[Stored dataset items]

******************************

Lemma unknown_filter_key_error_witness :
  commands.use_parser_v2 (sample_args (Some "dedupe") false) = false
  /\ (0 <= commands.roundup (sample_args (Some "dedupe") false))%Z
  /\ commands.filter (sample_args (Some "dedupe") false) = Some "dedupe"
  /\ ~ In "dedupe" (commands.command_ids sample_command_id)
  /\ commands.get_pipeline sample_command_id (sample_args (Some "dedupe") false)
     = ([], Raise (KeyError "dedupe")).
Proof.
  assert (~ In "dedupe" (commands.command_ids sample_command_id)) as Hnotin
    by (simpl; intuition discriminate).
  split; [reflexivity|]. split; [discriminate|]. split; [reflexivity|].
  split; [exact Hnotin|].
  apply (unknown_filter_key_error sample_command_id
           (sample_args (Some "dedupe") false) "dedupe");
    [reflexivity | discriminate | reflexivity | exact Hnotin].
Defined.

Lemma parser_v2_rounds_only_witness :
  commands.use_parser_v2 (sample_args None true) = true
  /\ commands.get_pipeline sample_command_id (sample_args None true)
     = ([log_warning "using parser_v2."],
        Ok (common.mkPromptPipeline common.PromptPipelineV2
              (common.mkDelimiter "," ", ") [RoundUp 2]))
  /\ (commands.filter (sample_args None true) = None
      /\ [log_warning "using parser_v2."] = [log_warning "using parser_v2."]
      /\ common.PromptPipelineV2 = common.PromptPipelineV2
      /\ [RoundUp 2] = [RoundUp (commands.roundup (sample_args None true))]).
Proof.
  split; [reflexivity|]. split; [reflexivity|].
  apply (parser_v2_rounds_only sample_command_id (sample_args None true)
           [log_warning "using parser_v2."]
           (common.mkPromptPipeline common.PromptPipelineV2
              (common.mkDelimiter "," ", ") [RoundUp 2]));
    reflexivity.
Defined.

Lemma pipeline_parser_and_delimiter_witness :
  commands.get_pipeline sample_command_id (sample_args (Some "mask") false)
  = ([], Ok (common.mkPromptPipeline common.PromptPipelineV1
               (common.mkDelimiter "," ", ") [RoundUp 2; Mask [] ""]))
  /\ (common.PromptPipelineV1 = common.PromptPipelineV1
      /\ common.mkDelimiter "," ", " = common.mkDelimiter "," ", "
      /\ @nil LogRecord = []).
Proof.
  split; [reflexivity|].
  apply (pipeline_parser_and_delimiter sample_command_id
           (sample_args (Some "mask") false) []
           (common.mkPromptPipeline common.PromptPipelineV1
              (common.mkDelimiter "," ", ") [RoundUp 2; Mask [] ""])).
  reflexivity.
Defined.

******************************

### Work order
In the entries above, how many lines include the word "Hnotin"? Only the number should be given.

### Finished task
3